The June 1967 victory was so great, the world stood up and took notice. But, unfortunately, it's hard to describe the relationship between the Israeli government and its citizens as having any kind of unity. The army and the government were taking all the credit for the victory, but the rest of us — as well as many Arabs who witnessed this with their own eyes — saw the miraculous happenings. Unlike the Holocaust, which ended almost 20 years prior, God was not "hidden" from the Israeli Jews that fateful June.
Our leadership, however, was oblivious. They have taken credit for every victory then and ever since. We've been paying for it even during the Simchat Torah/October 7th massacre and followup war.
I was a pre-teen at the time of the "6-Day War", and it was the first time in my life that I could stand up straight and look my peers in the eye. It didn't last very long, unfortunately.
We cannot allow them to get away with whatever shenanigans they've been up to, then and ever since. The liberation we were expecting at that time didn't come. It still hasn't.

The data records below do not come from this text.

(* ===== verification/Host.v ===== *)
(** The small helpers around a write: mount.c, priv.c, secureboot.c, smart.c,
    update.c and boot.c of src/src/linux/. *)
From S2P Require Import Prelude Cstr Sys Exec Device DeviceSpec Mkfs Vhd.

(** * mount.c *)

(** the node of a disk's first partition *)
Fixpoint last_char (s : string) : option ascii :=
  match s with "" => None | String c "" => Some c | String _ t => last_char t end.
Definition rufux_part1 (disk : string) : string :=
  disk +:+ (match last_char disk with Some c => if is_digit c then "p" else "" | None => "" end) +:+ "1".

Definition dry_log (prog op dev : string) : io unit :=
  call (Stderr ("+ " +:+ prog +:+ " " +:+ op +:+ " -b " +:+ dev +:+ " --no-user-interaction" +:+ LF)).

(** drop the characters of [P] at the end *)
Fixpoint rtrim (P : ascii -> bool) (s : string) : string :=
  match s with
  | "" => ""
  | String c t => let t' := rtrim P t in if P c && String.eqb t' "" then "" else String c t'
  end.
Definition drop_period (s : string) : string :=
  match last_char s with
  | Some c => if Ascii.eqb c "." then stake (String.length s - 1) s else s
  | None => s
  end.
(** The path in "Mounted /dev/sda1 at /run/media/user/LABEL." *)
Definition mount_point (cap : nat) (out : string) : option string :=
  match strstr " at " out with
  | None => None
  | Some at_ =>
      let line := snprintf cap (span (fun c => negb (Ascii.eqb c (chr 10))) (sdrop 4 at_)).1 in
      Some (drop_period (rtrim (fun c => Ascii.eqb c " " || Ascii.eqb c (chr 13)) line))
  end.
(* ===== verification/Wue.v ===== *)
(** src/src/linux/wininstall.c: the Windows User Experience options, the answer
    file they become, the patch of boot.wim, and the UEFI:NTFS boot partition.
    (rufux_is_windows_iso is in Iso.v.) *)
From S2P Require Import Prelude Cstr Sys Exec.

(** * Options *)
Record Wue := Wue_ {
  bypass : bool; nro : bool; privacy : bool; bitlocker : bool; locale : bool; qol : bool;
  user : string; lang : string; kbd : string; tz : string }.
Definition no_wue : Wue := Wue_ false false false false false false "" "" "" "".
Definition set_bypass (w : Wue) : Wue := Wue_ true (nro w) (privacy w) (bitlocker w) (locale w) (qol w) (user w) (lang w) (kbd w) (tz w).
Definition set_nro (w : Wue) : Wue := Wue_ (bypass w) true (privacy w) (bitlocker w) (locale w) (qol w) (user w) (lang w) (kbd w) (tz w).
Definition set_privacy (w : Wue) : Wue := Wue_ (bypass w) (nro w) true (bitlocker w) (locale w) (qol w) (user w) (lang w) (kbd w) (tz w).
Definition set_bitlocker (w : Wue) : Wue := Wue_ (bypass w) (nro w) (privacy w) true (locale w) (qol w) (user w) (lang w) (kbd w) (tz w).
Definition set_locale (w : Wue) : Wue := Wue_ (bypass w) (nro w) (privacy w) (bitlocker w) true (qol w) (user w) (lang w) (kbd w) (tz w).
Definition set_qol (w : Wue) : Wue := Wue_ (bypass w) (nro w) (privacy w) (bitlocker w) (locale w) true (user w) (lang w) (kbd w) (tz w).
Definition set_user (u : string) (w : Wue) : Wue := Wue_ (bypass w) (nro w) (privacy w) (bitlocker w) (locale w) (qol w) u (lang w) (kbd w) (tz w).
Definition set_region (l k z : string) (w : Wue) : Wue :=
  Wue_ (bypass w) (nro w) (privacy w) (bitlocker w) (locale w) (qol w) (user w) l k z.

Definition bad_names : list string :=
  ["administrator"; "guest"; "defaultaccount"; "wdagutilityaccount"; "system";
   "network"; "local service"; "network service"; "krbtgt"; "root"].
(** what Windows refuses in an account name *)
Definition bad_char (c : ascii) : bool := one_of (qq "'/\[]:;|=,+*?<>@&") c || (code c <? 32).
Definition clean_user (s : string) : string := smap (fun c => if bad_char c then "_"%char else c) (snprintf 64 s).

Definition wue_item (w : Wue) (tok : string) : cres Wue :=
  let tok := (span (Ascii.eqb " ") tok).2 in
  if strncaseeq 5 tok "user=" then
    let u := clean_user (sdrop 5 tok) in
    if existsb (strcaseeq u) bad_names then Fail ("'" +:+ u +:+ "' is not allowed as a local account name")
    else Ok (set_user u w)
  else if strcaseeq tok "bypass" then Ok (set_bypass w)
  else if strcaseeq tok "nro" then Ok (set_nro w)
  else if strcaseeq tok "privacy" then Ok (set_privacy w)
  else if strcaseeq tok "bitlocker" then Ok (set_bitlocker w)
  else if strcaseeq tok "locale" then Ok (set_locale w)
  else if strcaseeq tok "qol" then Ok (set_qol w)
  else if strcaseeq tok "all" then Ok (set_bypass (set_nro (set_privacy (set_bitlocker (set_qol w)))))
  else Fail ("unknown --wue item '" +:+ tok +:+ "' (bypass,nro,privacy,bitlocker,locale,qol,user=NAME,all)").
Fixpoint wue_items (w : Wue) (toks : list string) : cres Wue :=
  match toks with
  | [] => Ok w
  | tok :: t => match wue_item w tok with Ok w' => wue_items w' t | Fail m => Fail m end
  end.
Definition asks_nothing (w : Wue) : bool :=
  negb (bypass w) && negb (nro w) && negb (privacy w) && negb (bitlocker w) && negb (locale w) && negb (qol w)
  && String.eqb (user w) "".
(** [None]: a null pointer. The number is the C function's return value, 0 or 1. *)
Definition wue_parse (spec : option string) : cres (Z * Wue) :=
  if bool_decide (spec = Some "none") then Ok (1, no_wue)
  else
    match spec with
    | None | Some "" => Ok (0, set_bypass no_wue)
    | Some spec =>
        match wue_items no_wue (tok_char "," (snprintf 512 spec)) with
        | Fail m => Fail m
        | Ok w => if asks_nothing w then Fail "--wue names no option" else Ok (0, w)
        end
    end.

Definition media_arch (root : string) : io string :=
  a <- call (Access (snprintf 1152 (root +:+ "/efi/boot/bootaa64.efi")) F_OK) ;;
  if (a : bool) then Ret "arm64"
  else
    a <- call (Access (snprintf 1152 (root +:+ "/efi/boot/bootx64.efi")) F_OK) ;;
    if (a : bool) then Ret "amd64"
    else
      a <- call (Access (snprintf 1152 (root +:+ "/efi/boot/bootia32.efi")) F_OK) ;;
      Ret (if (a : bool) then "x86" else "amd64").

(** ** Regional options *)
Definition tz_map : list (string * string) := [
  ("UTC", "UTC"); ("Etc/UTC", "UTC"); ("Africa/Cairo", "Egypt Standard Time");
  ("Africa/Johannesburg", "South Africa Standard Time"); ("Africa/Lagos", "W. Central Africa Standard Time");
  ("Africa/Nairobi", "E. Africa Standard Time"); ("Africa/Casablanca", "Morocco Standard Time");
  ("Africa/Algiers", "W. Central Africa Standard Time"); ("Africa/Tunis", "W. Central Africa Standard Time");
  ("Europe/London", "GMT Standard Time"); ("Europe/Dublin", "GMT Standard Time");
  ("Europe/Lisbon", "GMT Standard Time"); ("Europe/Paris", "Romance Standard Time");
  ("Europe/Madrid", "Romance Standard Time"); ("Europe/Brussels", "Romance Standard Time");
  ("Europe/Berlin", "W. Europe Standard Time"); ("Europe/Amsterdam", "W. Europe Standard Time");
  ("Europe/Rome", "W. Europe Standard Time"); ("Europe/Vienna", "W. Europe Standard Time");
  ("Europe/Zurich", "W. Europe Standard Time"); ("Europe/Stockholm", "W. Europe Standard Time");
  ("Europe/Oslo", "W. Europe Standard Time"); ("Europe/Warsaw", "Central European Standard Time");
  ("Europe/Prague", "Central Europe Standard Time"); ("Europe/Budapest", "Central Europe Standard Time");
  ("Europe/Athens", "GTB Standard Time"); ("Europe/Bucharest", "GTB Standard Time");
  ("Europe/Helsinki", "FLE Standard Time"); ("Europe/Kiev", "FLE Standard Time");
  ("Europe/Kyiv", "FLE Standard Time"); ("Europe/Istanbul", "Turkey Standard Time");
  ("Europe/Moscow", "Russian Standard Time"); ("Asia/Riyadh", "Arab Standard Time");
  ("Asia/Dubai", "Arabian Standard Time"); ("Asia/Baghdad", "Arabic Standard Time");
  ("Asia/Jerusalem", "Israel Standard Time"); ("Asia/Tehran", "Iran Standard Time");
  ("Asia/Kolkata", "India Standard Time"); ("Asia/Karachi", "Pakistan Standard Time");
  ("Asia/Dhaka", "Bangladesh Standard Time"); ("Asia/Bangkok", "SE Asia Standard Time");
  ("Asia/Shanghai", "China Standard Time"); ("Asia/Hong_Kong", "China Standard Time");
  ("Asia/Singapore", "Singapore Standard Time"); ("Asia/Tokyo", "Tokyo Standard Time");
  ("Asia/Seoul", "Korea Standard Time"); ("Australia/Sydney", "AUS Eastern Standard Time");
  ("Pacific/Auckland", "New Zealand Standard Time"); ("America/New_York", "Eastern Standard Time");
  ("America/Toronto", "Eastern Standard Time"); ("America/Chicago", "Central Standard Time");
  ("America/Denver", "Mountain Standard Time"); ("America/Los_Angeles", "Pacific Standard Time");
  ("America/Sao_Paulo", "E. South America Standard Time");
  ("America/Argentina/Buenos_Aires", "Argentina Standard Time");
  ("America/Mexico_City", "Central Standard Time (Mexico)")].
(* ===== verification/Biosboot.v ===== *)
(** src/src/linux/biosboot.c: GRUB 2 as the legacy BIOS loader of Windows media,
    in the MBR gap or in the BIOS boot partition of a GPT. *)
From S2P Require Import Prelude Cstr Sys Exec.

Definition early_cfg : string :=
  qq ("search --file --no-floppy --set=root /bootmgr" +:+ LF +:+ "ntldr /bootmgr" +:+ LF +:+ "boot" +:+ LF
      +:+ "search --file --no-floppy --set=root /BOOTMGR" +:+ LF +:+ "ntldr /BOOTMGR" +:+ LF +:+ "boot" +:+ LF
      +:+ "echo 'Rufux: bootmgr was not found on this drive.'" +:+ LF +:+ "sleep 30" +:+ LF).
Definition modules : list string :=
  ["biosdisk"; "part_msdos"; "part_gpt"; "fat"; "ntfs"; "exfat"; "ntldr";
   "search"; "search_fs_file"; "echo"; "sleep"; "boot"].
Definition is_file (p : string) : io bool := st <- call (Stat p) ;; Ret (is_kind KReg st).

(** * Finding GRUB *)
Record Grub := Grub_ { moddir : string; mkimage : string; setup : string }.
Definition PATH_MAX : nat := 4096.

Definition find_exe (names dirs : list string) : io (option string) :=
  first_io (fun name =>
    h <- rufux_have name ;;
    if h then Ret (Some name)
    else
      first_io (fun dir =>
        let p := snprintf PATH_MAX (stake 2000 dir +:+ "/" +:+ stake 2000 name) in
        a <- call (Access p X_OK) ;; Ret (if a then Some p else None)) dirs) names.

(** the directories that may hold the modules *)
Definition module_dirs (exe_dir : string) (env : option string) : list string :=
  match env with
  | Some (String c t) => [stake 4000 (String c t)]
  | _ =>
      (if String.eqb exe_dir "" then [] else [snprintf PATH_MAX (stake 3900 exe_dir +:+ "/../lib/grub/i386-pc")])
      ++ ["/usr/lib/grub/i386-pc"; "/usr/lib/grub2/i386-pc"; "/usr/share/grub/i386-pc"]
  end.
Definition has_modules (dir : string) : io (option string) :=
  b <- is_file (stake 4000 dir +:+ "/boot.img") ;;
  if negb b then Ret None
  else k <- is_file (stake 4000 dir +:+ "/kernel.img") ;; Ret (if k : bool then Some dir else None).
Definition tool_dirs (moddir : string) : list string :=
  [stake 4000 moddir; stake 3900 moddir +:+ "/../../../bin"; stake 3900 moddir +:+ "/../../../sbin"; "/usr/sbin"; "/usr/bin"].
Definition locate : io (cres Grub) :=
  ed <- rufux_exe_dir ;;
  env <- call (Getenv "RUFUX_GRUB_DIR") ;;
  m <- first_io has_modules (module_dirs ed env) ;;
  match m with
  | None | Some "" => fail "the GRUB 2 BIOS modules are not installed (package grub-pc-bin / grub2-pc)"
  | Some m =>
      mk <- find_exe ["grub-mkimage"; "grub2-mkimage"] (tool_dirs m) ;;
      match mk with
      | None => fail "grub-mkimage is not installed (package grub-common / grub2-tools)"
      | Some mk =>
          st <- find_exe ["grub-bios-setup"; "grub2-bios-setup"] (tool_dirs m) ;;
          match st with
          | None => fail "grub-bios-setup is not installed (package grub-pc-bin / grub2-pc)"
          | Some st => ok (Grub_ m mk st)
          end
      end
  end.
Definition rufux_bios_available : io (bool * string) :=
  r <- locate ;; Ret (match r with Ok _ => (true, "") | Fail why => (false, why) end).

(** * Files *)
Definition write_file (path : string) (data : list byte) : io bool :=
  fd <- call (Open path O_TRUNC_W) ;;
  match fd with
  | inl _ => Ret false
  | inr fd => w <- call (Write fd data) ;; call (Close fd) ;;; Ret (match w with inr n => n =? zlen data | inl _ => false end)
  end.
Definition rmtree_flat (dir : string) : io unit :=
  d <- call (Opendir dir) ;;
  fold_io (fun (_ : unit) name =>
    if String.eqb name "." || String.eqb name ".." then Ret (inl tt)
    else call (Unlink (snprintf PATH_MAX (stake 3000 dir +:+ "/" +:+ stake 255 name))) ;;; Ret (inl (tt : unit) : unit + unit))
    (default [] d) tt ;;;
  call (Rmdir dir) ;;; Ret tt.

Section Fuel.
Variable fuel : nat.
(** the text of whatever errno a failed step left *)
Variable stale_errno : string.

Definition copy_file (from to : string) : io bool :=
  a <- call (Fopen from "rb") ;;
  match a with
  | inl _ => Ret false
  | inr a =>
      b <- call (Fopen to "wb") ;;
      match b with
      | inl _ => call (Fclose a) ;;; Ret false
      | inr b =>
          ok_ <- loop fuel (fun _ : unit =>
            l <- call (Fread a 65536) ;;
            match l with
            | [] => Ret (inr true)
            | _ => w <- call (Fwrite b l) ;; Ret (if w : bool then inl tt else inr false)
            end) tt ;;
          call (Fclose a) ;;;
          c <- call (Fclose b) ;;
          Ret (c && ok_)
      end
  end.

(** * Reading the tables *)
Definition read_at (disk : string) (n off : Z) : io (option (list byte)) :=
  fd <- call (Open disk O_RDONLY) ;;
  match fd with
  | inl _ => Ret None
  | inr fd =>
      r <- call (Pread fd n off) ;;
      call (Close fd) ;;;
      Ret (match r with inr l => if zlen l =? n then Some l else None | inl _ => None end)
  end.
Definition read_mbr (disk : string) : io (option (list byte)) := read_at disk 512 0.
Definition at8 (b : list byte) (off : Z) : Z := le (slice off 1 b).
Definition le32 (b : list byte) (off : Z) : Z := le (slice off 4 b).
Definition le64 (b : list byte) (off : Z) : Z := le (slice off 8 b).
(** the partition entries that count: a type and a size *)
Definition lba_step (mbr : list byte) (best : Z) (i : Z) : Z :=
  let e := 446 + i * 16 in
  let lba := le32 mbr (e + 8) in
  if negb (at8 mbr (e + 4) =? 0) && negb (le32 mbr (e + 12) =? 0) && ((best =? 0) || (lba <? best)) then lba else best.
Definition first_part_lba (mbr : list byte) : Z := fold_left (lba_step mbr) [0; 1; 2; 3] 0.
Definition is_gpt (mbr : list byte) : bool := at8 mbr (446 + 4) =? 0xEE.
Definition has_signature (mbr : list byte) : bool := (at8 mbr 510 =? 0x55) && (at8 mbr 511 =? 0xAA).

Definition BIOS_BOOT : list byte :=
  map b8 [0x48; 0x61; 0x68; 0x21; 0x49; 0x64; 0x6f; 0x6e; 0x74; 0x4e; 0x65; 0x65; 0x64; 0x45; 0x46; 0x49].
Definition EFI_PART : list byte := bytes_of_string "EFI PART".
Definition has_magic (h : list byte) : bool := bytes_eqb (slice 0 8 h) EFI_PART.
Definition wrap64 (z : Z) : Z := z mod 2 ^ 64.
Definition to_off (z : Z) : Z := (z + 2 ^ 63) mod 2 ^ 64 - 2 ^ 63.
(** entry [i] of the table, [None] where the scan ends *)
Fixpoint scan_entries (n : nat) (i esz : Z) (ents : list byte) : option (Z * Z) :=
  match n with
  | O => None
  | S n =>
      if (i + 1) * esz <=? zlen ents then
        if bytes_eqb (slice (i * esz) 16 ents) BIOS_BOOT then
          let found := le64 ents (i * esz + 32) in
          Some (found, wrap64 (le64 ents (i * esz + 40) - found + 1))
        else scan_entries n (i + 1) esz ents
      else None
  end.
Definition TABLE_MAX : Z := 2 ^ 20.
(** the first LBA and the number of sectors of the BIOS boot partition *)
Definition gpt_bios_boot (disk : string) : io (cres (Z * Z)) :=
  h <- read_at disk 512 512 ;;
  match h with
  | None => fail ("'" +:+ disk +:+ "' has no readable GPT header at LBA 1")
  | Some h =>
      if negb (has_magic h) then fail ("'" +:+ disk +:+ "' has no readable GPT header at LBA 1")
      else
        let ent := le64 h 72 in
        let num := le32 h 80 in
        let esz := le32 h 84 in
        if (ent <? 2) || (num =? 0) || (esz <? 128) || (4096 <? esz) then fail ("'" +:+ disk +:+ "' has a malformed GPT header")
        else
          let total := Z.min (num * esz) TABLE_MAX in
          ents <- read_at disk total (to_off (to_off ent * 512)) ;;
          match (match ents with Some l => scan_entries (Z.to_nat (total / esz)) 0 esz l | None => None end) with
          | Some (found, sectors) =>
              if found =? 0 then fail ("'" +:+ disk +:+ "' has no BIOS boot partition, so it cannot start on legacy BIOS (the GPT layout reserves 1 MiB for one)")
              else ok (found, sectors)
          | None => fail ("'" +:+ disk +:+ "' has no BIOS boot partition, so it cannot start on legacy BIOS (the GPT layout reserves 1 MiB for one)")
          end
  end.

(** * Installing *)
Definition in_work (work name : string) : string := stake 4000 work +:+ "/" +:+ name.
(** const char *mk[6 + 16 + 1] *)
Definition MK_SLOTS : Z := 6 + 16 + 1.
Definition mkimage_argv (g : Grub) (core cfg : string) : list string :=
  [mkimage g; "-O"; "i386-pc"; "-d"; moddir g; "-o"; core; "-c"; cfg; "-p"; "/.rufux-grub"] ++ modules.
Definition setup_argv (g : Grub) (work devmap disk : string) : list string :=
  [setup g; "-d"; work; "-b"; "boot.img"; "-c"; "core.img"; "-m"; devmap; "--skip-fs-probe"; "--force"; disk].
(** the first line of a tool's output, cut at 300 characters *)
Definition explained (out : string) : string :=
  let l := (span (fun c => negb (code c =? 10)) out).1 in
  stake 300 (if String.eqb l "" then "unknown error" else l).
Definition wrap32 (z : Z) : Z := z mod 2 ^ 32.
(** the sectors core.img needs, counted from the start of the disk *)
Definition sectors_needed (size : Z) : Z := wrap32 (wrap32 ((size + 511) / 512) + 2).

Definition write_grub_files (g : Grub) (work disk : string) : io (cres unit) :=
  let bad := "cannot write GRUB files to " +:+ work +:+ ": " +:+ stale_errno in
  a <- write_file (in_work work "early.cfg") (bytes_of_string early_cfg) ;;
  if negb a then fail bad
  else
    b <- write_file (in_work work "device.map") (bytes_of_string ("(hd0) " +:+ stake 4000 disk +:+ LF)) ;;
    if negb b then fail bad
    else
      c <- copy_file (stake 4000 (moddir g) +:+ "/boot.img") (in_work work "boot.img") ;;
      if negb c then fail bad else ok tt.
Definition make_core (g : Grub) (work : string) : io (cres unit) :=
  let core := in_work work "core.img" in
  r <- rufux_capture fuel (mkimage_argv g core (in_work work "early.cfg")) 1024 ;;
  let '(ran, out) := r in
  f <- (if ran : bool then is_file core else Ret false) ;;
  if (f : bool) then ok tt else fail ("grub-mkimage failed: " +:+ explained out).
(** whether the boot code has room: in the partition, or before the first one *)
Definition check_room (before : list byte) (bios_part : option (Z * Z)) (need : Z) : cres unit :=
  match bios_part with
  | Some (lba, sectors) =>
      if sectors <? need then
        Fail ("the BIOS boot partition at LBA " +:+ dec lba +:+ " is " +:+ dec sectors
              +:+ " sectors, too small for the boot code (" +:+ dec need +:+ " needed)")
      else Ok tt
  | None =>
      let first := first_part_lba before in
      if negb (first =? 0) && (first <? need) then
        Fail ("the gap before the first partition (" +:+ dec (wrap32 (first - 1))
              +:+ " sectors) is too small for the boot code (" +:+ dec (wrap32 (need - 1)) +:+ " needed)")
      else Ok tt
  end.
Definition run_setup (g : Grub) (work disk : string) : io (cres unit) :=
  r <- rufux_capture fuel (setup_argv g work (in_work work "device.map") disk) 1024 ;;
  let '(ran, out) := r in
  if (ran : bool) then ok tt else fail ("grub-bios-setup failed: " +:+ explained out).
(** the table survived, and there is boot code now *)
Definition same_table (before after : list byte) : bool :=
  has_signature after && bytes_eqb (slice 446 66 before) (slice 446 66 after) && negb (at8 after 0 =? 0).
Definition check_after (disk : string) (before : list byte) (gpt : bool) : io (cres unit) :=
  after <- read_mbr disk ;;
  match after with
  | None => fail "boot code installation left the partition table in an unexpected state; not trusting it"
  | Some after =>
      if negb (same_table before after) then fail "boot code installation left the partition table in an unexpected state; not trusting it"
      else if negb gpt then ok tt
      else
        let bad := "boot code installation left the GPT in an unexpected state; not trusting it" in
        h <- read_at disk 512 512 ;;
        match h with
        | None => fail bad
        | Some h =>
            if negb (has_magic h) then fail bad
            else r <- gpt_bios_boot disk ;; match r with Ok _ => ok tt | Fail _ => fail bad end
        end
  end.
Definition INSTALLED_GPT : string := "Legacy BIOS boot code installed (GRUB 2 in the BIOS boot partition; it starts bootmgr).".
Definition INSTALLED_MBR : string := "Legacy BIOS boot code installed (GRUB 2 in the MBR gap; it starts bootmgr).".
(** from the scratch directory on, up to its removal *)
Definition install_in (g : Grub) (work disk : string) (before : list byte) (bios_part : option (Z * Z)) : io (cres unit) :=
  let gpt := bool_decide (is_Some bios_part) in
  write_grub_files g work disk ?;;
  make_core g work ?;;
  st <- call (Stat (in_work work "core.img")) ;;
  match st with
  | None => fail ("cannot read the generated core.img: " +:+ stale_errno)
  | Some cs =>
      match check_room before bios_part (sectors_needed (st_size cs)) with
      | Fail m => fail m
      | Ok _ =>
          run_setup g work disk ?;;
          call Sync ;;;
          check_after disk before gpt ?;;
          call (Log (if gpt then INSTALLED_GPT else INSTALLED_MBR)) ;;;
          ok tt
      end
  end.
Definition rufux_windows_bios_install (disk mnt : string) : io (cres unit) :=
  g <-? locate ;;
  before <- read_mbr disk ;;
  match before with
  | None => fail ("'" +:+ disk +:+ "' has no partition table at all")
  | Some before =>
      if negb (has_signature before) then fail ("'" +:+ disk +:+ "' has no partition table at all")
      else
        bios_part <-? (if is_gpt before then p <-? gpt_bios_boot disk ;; ok (Some p) else ok None) ;;
        let work := stake 4000 mnt +:+ "/.rufux-grub" in
        e <- call (Mkdir work) ;;
        match e with
        | None | Some EEXIST =>
            rc <- install_in g work disk before bios_part ;;
            rmtree_flat work ;;;
            Ret rc
        | Some e => fail ("cannot create " +:+ work +:+ ": " +:+ strerror e)
        end
  end.
End Fuel.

Rather than accepting and ensuring that Judaism would flourish in the Land, our leadership suppressed and mocked anything particularly Jewish, to the point of allowing Arab Muslims to be in our government, even though these were enemies of the so-called Jewish leadership that invited them in and the laws of the country, and especially of our religion and relationship with God.
Certain leaders made a point of abdicating leadership, for example the handing over of the Temple Mount to the Arabs there and not allowing Jews the same rights. (Ideally, no one should be up there at all until King David's scion and heir to the throne is revealed (and who would also be Mashiah). But no one was ready to treat Jews equally with Arabs. Either both on, or both off.)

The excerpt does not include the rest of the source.